- & Copyright
- No one can create a family tree without a little help from
others. This section is my place to thank those who have helped
and giving credit where credit is due.
- Eunice L.Hartsell Sechler's "A
Hartsell-Hirzel History and Genealogy of Four Hundred Twelve
- All of my information cited by Eunice L.Hartsell Sechler's
in her book "A Hartsell-Hirzel History and Genealogy of
Four Hundred Twelve Years" was by permission, courtesy of
her husband Norman who lives here in Charlotte, NC. I'm very
grateful for his willingness to share this information with me
and my family.
- The Hartsells-Hirzels.
- The Hizel name was very prominent in Switzerland in the 1500-1600s.
Some of the information about them is at this web site: http://home.att.net/~paulrswan/Family_History/Hartzell.html
- The Hirzels Family Seal
- The seal was sent to me by Dr. Robert Hartsell, Ph. D. and
he gave me permission to use it.
- It is with great appreciation that I acknowledge the dozens
of family members who have shared their personal family information
so generously.
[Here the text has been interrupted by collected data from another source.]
(** The first attempt is always made when at least one is allowed. *)
Lemma requestEmbeddingWithRetries_attempts (w : World) (o : EmbeddingRequestOptions) :
  1 <= default 3 (maxRetries o) ->
  1 <= attempts_made (snd (requestEmbeddingWithRetries w o [])).
Proof.
  unfold requestEmbeddingWithRetries.
  set (mx := default 3 (maxRetries o)).
  pose proof (retry_loop_schedule w (baseUrl o) (build_request o) mx mx 1 ltac:(lia))
    as H.
  cbv zeta in H. destruct H as (_ & _ & Hge & _). exact Hge.
Qed.

Lemma first_success_thrown (outcome : Strategy -> Outcome Embedding) (ss : list Strategy) :
  (is_thrown (snd (first_success outcome ss)) = true
   <-> Forall (fun s => is_thrown (outcome s) = true) ss)
  /\ (is_thrown (snd (first_success outcome ss)) = true ->
      snd (first_success outcome ss) = Thrown all_failed).
Proof.
  induction ss as [|s rest [IH1 IH2]]; cbn.
  - split; [split; [constructor | reflexivity] | reflexivity].
  - destruct (outcome s) as [v|e] eqn:Hs; cbn.
    + split; [split; [discriminate|] | discriminate].
      intros H. apply Forall_cons in H as [H _]. rewrite Hs in H. discriminate.
    + destruct (first_success outcome rest) as [t r]; cbn in *.
      split; [|exact IH2]. rewrite IH1. split.
      * intros H. constructor; [by rewrite Hs | exact H].
      * intros H. by apply Forall_cons in H as [_ H].
Qed.

Lemma squash_replicate (a : Strategy) (k : nat) (l : list Strategy) :
  squash (replicate (S k) a ++ l) = squash (a :: l).
Proof.
  induction k as [|k IH]; [reflexivity|].
  change (replicate (S (S k)) a ++ l)%list with (a :: (replicate (S k) a ++ l))%list.
  change (squash (a :: replicate (S k) a ++ l))
    with (if Strategy_eqb a a then squash (replicate (S k) a ++ l)
          else a :: squash (replicate (S k) a ++ l)).
  destruct a; cbn [Strategy_eqb]; exact IH.
Qed.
The information contained in these pages is the
result of the work of many people over the span of many decades,
which, along with my own research, I have compiled over the last
several years. It is on-going and we are open to and welcome
all additions and/or corrections.
- The heritage of the Hartsell, Honeycutts, Lisenbys and Hancocks
was rich, if not in wealth, in sheer numbers. For there were
many large families. I found neither horse thieves nor pirates,
and did not find wealth or nobility as far as I read about our
families. Although daddy was indirectly connected to John Reed
through the Hartsells and Honeycutts of the famous Reed Gold
Mine of Cabarrus County, North Carolina. I don't think we ever
saw a fleck of gold, much less a nugget. There were many articles
for reading and researching in the local libraries and other
family books, but I never found anything that connected us to
kings, queens, nobility or anyone of great stature or wealth.
- We are very fortunate that all of the real difficult research
for three of our surnames: the Hartsells, Honeycutts and the
Lisenbys had already been published in books. Eunice L. Hartsell
Lechler published A Hartsell Hirzel History and Genealogy
of Four Hundred Twelve Years and another family cousin, Charles
Henry Fredrick Price published A Hartsell-Price Family History
and Genealogy 1971. Marie G. Wiggins published Our Lisenby
Lines. And George Franklin Hahn wrote Andrew Huneycutt
Family Descendants which is in local libraries here in Charlotte
- I found Eunice H. Lechler's note that she had left with Daddy,
so he could call her with any information about the Hartsells,
which she could include in her book. I began wondering and searching
about families and was overwhelmed at the wealth of information
that was available. I was very curious about other family members
and how we came to be in Cabarrus and Stanly County, NC. There
are many books in the Charlotte, Kannapolis, Concord and Albermarle,
libraries with information about our ancestors. There are also
many web sites with interesting and helpful information.
- Searching for family ancestors made them come alive and gave
them character and warmth. Hopefully my family and others will
fee the same about the information here and will help them to
know just how important our family is.